After talking to a couple members here, I noticed RC come up in conversation more than once. 
What kind of RC stuff does everyone play with?
I started with rockets and control line planes in school. That eventually led to nitro helis and as battery technology progressed, electric helis. My long range vision is terrible so I’ve been building and flying fpv drones. 
Plus a couple of nitro monster trucks in there somewhere


----------



## deleted_user (Jan 17, 2022)

I too started with control line planes.  Dabbled in everything except drones.

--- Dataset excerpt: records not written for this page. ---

(** C4 as stated fails: from the empty scene, attaching a body [box] and
    then adding a world object [box] gives a scene in which [box] is a
    world object and an attached body at once. *)
Lemma add_after_attach_breaks_disjointness :
  disjoint Concrete.empty_scene
  ∧ reachable Concrete.empty_scene Concrete.attached_and_added_scene
  ∧ World_hasObject "box" (world_ Concrete.attached_and_added_scene) = true
  ∧ hasAttachedBody (getCurrentState Concrete.attached_and_added_scene) "box" = true
  ∧ ¬ disjoint Concrete.attached_and_added_scene.
Proof.
  split; [apply disjoint_empty_scene |].
  split; [apply reachable_collision_object, reachable_attached_object, reachable_start |].
  assert (Hw : World_hasObject "box" (world_ Concrete.attached_and_added_scene) = true)
    by (vm_compute; reflexivity).
  assert (Ha : hasAttachedBody (getCurrentState Concrete.attached_and_added_scene) "box"
               = true) by (vm_compute; reflexivity).
  split; [exact Hw |]. split; [exact Ha |].
  intros Hd. exact (Hd "box"%string (conj Hw Ha)).
Qed.

(** Disjointness kept at the empty scene: by the attach of [box] and by
    the [ADD] of [box]. *)
Lemma disjoint_preserved_witness :
  disjoint (processAttachedCollisionObjectMsg Concrete.attach_box Concrete.empty_scene).2
  ∧ disjoint (processCollisionObjectMsg Concrete.add_box Concrete.empty_scene).2.
Proof.
  destruct (disjoint_preserved Concrete.empty_scene disjoint_empty_scene) as [Hatt Hco].
  split; [apply Hatt |]. apply Hco. intros _. reflexivity.
Defined.

(** Detaching [box] from the scene where it is attached: the message
    succeeds, the body is gone, and the world holds [box] at its global
    pose. *)
Lemma detach_message_witness :
  (processAttachedCollisionObjectMsg Concrete.detach_box Concrete.attached_scene).1 = true
  ∧ hasAttachedBody
      (getCurrentState
         (processAttachedCollisionObjectMsg Concrete.detach_box Concrete.attached_scene).2)
      "box" = false
  ∧ world_ (processAttachedCollisionObjectMsg Concrete.detach_box Concrete.attached_scene).2
      !! "box"%string
    = Some (Concrete.box_at 2).
Proof.
  assert (Hop : operation (object Concrete.detach_box) = REMOVE) by reflexivity.
  assert (Hid : id (object Concrete.detach_box) ≠ OCTOMAP_NS) by discriminate.
  destruct (detach_message Concrete.detach_box Concrete.attached_scene Hop Hid)
    as (Hiff & Hsel & _).
  assert (Hl : detach_select Concrete.detach_box Concrete.attached_scene
               = Some [("box"%string, Concrete.attached_box)])
    by (vm_compute; reflexivity).
  split.
  - apply Hiff. eexists. split; [exact Hl | left; discriminate].
  - destruct (Hsel _ "box"%string Concrete.attached_box Hl) as (_ & Hgone & _ & Hnew).
    + apply list_elem_of_singleton. reflexivity.
    + split; [exact Hgone |].
      destruct Hnew as [Hnew _].
      * vm_compute. reflexivity.
      * reflexivity.
      * simpl. lia.
      * rewrite Hnew. vm_compute. reflexivity.
Defined.

End AttachedBodiesAtConcrete.

Section Streams.

Implicit Types (i : istream) (str : string).

Lemma skipws_length str : String.length (skipws str) ≤ String.length str.
Proof. induction str as [| c r IH]; simpl; [lia |]. destruct (Ascii.is_space c); simpl; lia. Qed.

Lemma string_drop_length n str : String.length (string_drop n str) ≤ String.length str.
Proof.
  revert str. induction n as [| n IH]; intros [| c r]; simpl; try lia.
  specialize (IH r). lia.
Qed.

Lemma take_line_length str line rest :
  take_line str = (line, Some rest) → String.length rest < String.length str.
Proof.
  revert line. induction str as [| c r IH]; intros line; simpl; [done |].
  destruct (bool_decide (c = "010"%char)).
  - intros [= _ <-]. lia.
  - destruct (take_line r) as [l after]. intros [= _ ->].
    specialize (IH l eq_refl). lia.
Qed.

Lemma take_token_length str : String.length (take_token str).2 ≤ String.length str.
Proof.
  induction str as [| c r IH]; simpl; [lia |].
  destruct (Ascii.is_space c); simpl; [lia |].
  destruct (take_token r) as [t after]. simpl in *. lia.
Qed.

Lemma take_token_length_lt c r :
  Ascii.is_space c = false →
  String.length (take_token (String c r)).2 < String.length (String c r).
Proof.
  intros Hc. simpl. rewrite Hc. pose proof (take_token_length r) as H.
  destruct (take_token r) as [t after]. simpl in *. lia.
Qed.

Lemma skipws_head str c r : skipws str = String c r → Ascii.is_space c = false.
Proof.
  induction str as [| c' r' IH]; simpl; [done |].
  destruct (Ascii.is_space c') eqn:E; [done |]. by intros [= <- <-].
Qed.

Lemma sentry_length noskipws i :
  String.length (buf (sentry noskipws i).2) ≤ String.length (buf i).
Proof.
  unfold sentry. destruct (negb (good i)); simpl; [lia |].
  destruct noskipws; simpl; [lia |].
  pose proof (skipws_length (buf i)) as H.
  destruct (skipws (buf i)); simpl in *; lia.
Qed.

Lemma getline_length i str :
  String.length (buf (getline i str).2) ≤ String.length (buf i).
Proof.
  unfold getline. pose proof (sentry_length true i) as Hs.
  destruct (sentry true i) as [ok i1]. simpl in Hs.
  destruct ok; simpl; [| done].
  destruct (take_line (buf i1)) as [line [rest |]] eqn:E; simpl; [| lia].
  apply take_line_length in E. lia.
Qed.

(** A line read from a stream that is good afterwards has used up at least
    its newline. *)
Lemma getline_length_lt i str :
  good (getline i str).2 = true →
  String.length (buf (getline i str).2) < String.length (buf i).
Proof.
  unfold getline, sentry.
  destruct (negb (good i)); simpl; [unfold good; simpl; done |].
  destruct (take_line (buf i)) as [line [rest |]] eqn:E; simpl.
  - intros _. by apply take_line_length in E.
  - unfold good. simpl. by rewrite andb_false_r.
Qed.

(** The look-ahead for the first marker reads at most as many lines as the
    text has characters: more rounds do not change what it finds. *)
Lemma find_marker_line_fuel fuel i str :
  String.length (buf i) ≤ fuel →
  find_marker_line (S fuel) i str = find_marker_line fuel i str.
Proof.
  revert i str. induction fuel as [| fuel IH]; intros i str Hlen.
  - simpl. pose proof (getline_length_lt i str) as Hlt.
    destruct (getline i str) as [line1 i1]. simpl in Hlt.
    destruct (good i1) eqn:Hg; simpl; [| done].
    specialize (Hlt eq_refl). lia.
  - change (find_marker_line (S (S fuel)) i str)
      with (let '(line1, i1) := getline i str in
            if good i1 && negb (eof i1)
               && (string_is_empty line1
                   || negb (bool_decide (String.get 0 line1 = Some "*"%char)))
            then find_marker_line (S fuel) i1 line1 else (line1, i1)).
    change (find_marker_line (S fuel) i str)
      with (let '(line1, i1) := getline i str in
            if good i1 && negb (eof i1)
               && (string_is_empty line1
                   || negb (bool_decide (String.get 0 line1 = Some "*"%char)))
            then find_marker_line fuel i1 line1 else (line1, i1)).
    pose proof (getline_length_lt i str) as Hlt.
    destruct (getline i str) as [line1 i1]. simpl in Hlt.
    destruct (good i1) eqn:Hg; cbn [andb]; [| done].
    destruct (negb (eof i1) && _); [| done].
    apply IH. specialize (Hlt eq_refl). lia.
Qed.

I have plans for steam tug, and electric working fireboat Wm Lyon Mackenzie King


----------



## LRSbm146 (Jan 17, 2022)

@TorontoBuilder flying fpv has been a lot of fun. And just to clarify these are NOT the picture taking, spy on your neighbors kind of drones. 
I’ll never legally fly a manned aircraft and this is probably as close as it gets while staying on the ground. Flying circuits with fixed wing and helis was getting too hard to see... loosing orientation or just plain loosing it in the sky. That’s getting a little dangerous


----------



## deleted_user (Jan 17, 2022)

LRSbm146 said:


> @TorontoBuilder flying fpv has been a lot of fun. And just to clarify these are NOT the picture taking, spy on your neighbors kind of drones.
> I’ll never legally fly a manned aircraft and this is probably as close as it gets while staying on the ground. Flying circuits with fixed wing and helis was getting too hard to see... loosing orientation or just plain loosing it in the sky. That’s getting a little dangerous



I know I have considered a drone in the past, but haven't gotten around to them yet. I use a kite for aerial photography still but I'd love to have real time video view.


----------



## PeterT (Jan 17, 2022)

Guilty as charged. Pattern (aerobatics), Pylon racing (Q40/Q500 methanol & electric F5D), bit of E-heli dabbling in my confused years haha. Actually I really liked heli's & was comfortable with left stick collective, but switching back & forth was fragmenting my airplane throttle DNA. So felt I had to choose one or the other or else just a matter of time before something expensive got buried deep in the dirt. Past couple years I got into F5J/ALES soaring ~4m moldie ships chasing 'the invisible stuff' (thermals). I've found the man-vs-nature stuff quite challenging & often humbling. Last season I dabbled in DLG (Discus Launch Gliders) to compliment the soaring thing which I've quite enjoyed. Other than launching them is physical & my not-so-great shoulder lets me know. This is probably the first year in many I haven't had a winter build project on the go, but part of that is trying staying focused on the radial.


----------



## neer724 (Jan 18, 2022)

My dad got my brother and I started off with line control in the late 70's, then we moved to RC planes in the early 80s.  Then 1/10 off-road racing in the mid-late 80s.  Then switched to racing r/c boats (outrigger hydros) in the mid 90s.  We actually won the 11cc world championships in 97and finished top 3 in many US regional and national events.  We - being my brother and I.  After I got married in 2003 no more r/c 

Racing the hydros introduced to metal working.  We setup a small machine shop in my moms basement.  We started off with a Taig mini lathe - really pushed this poor machine to the max.  Then we found a Emco Compact 5 - great little machine.  We also found a busy bee benchtop milling machine (circa late 80's / early 90s).  Having a real milling machine opened up whole new possibilities.   We made all kinds of parts, modified engines, etc.  I remember one of projects was balancing a 90 crankshaft - had to drill to holes for tungsten plugs in a hardened crankshaft.   When my brother moved to the US he ended up taking these machines with him.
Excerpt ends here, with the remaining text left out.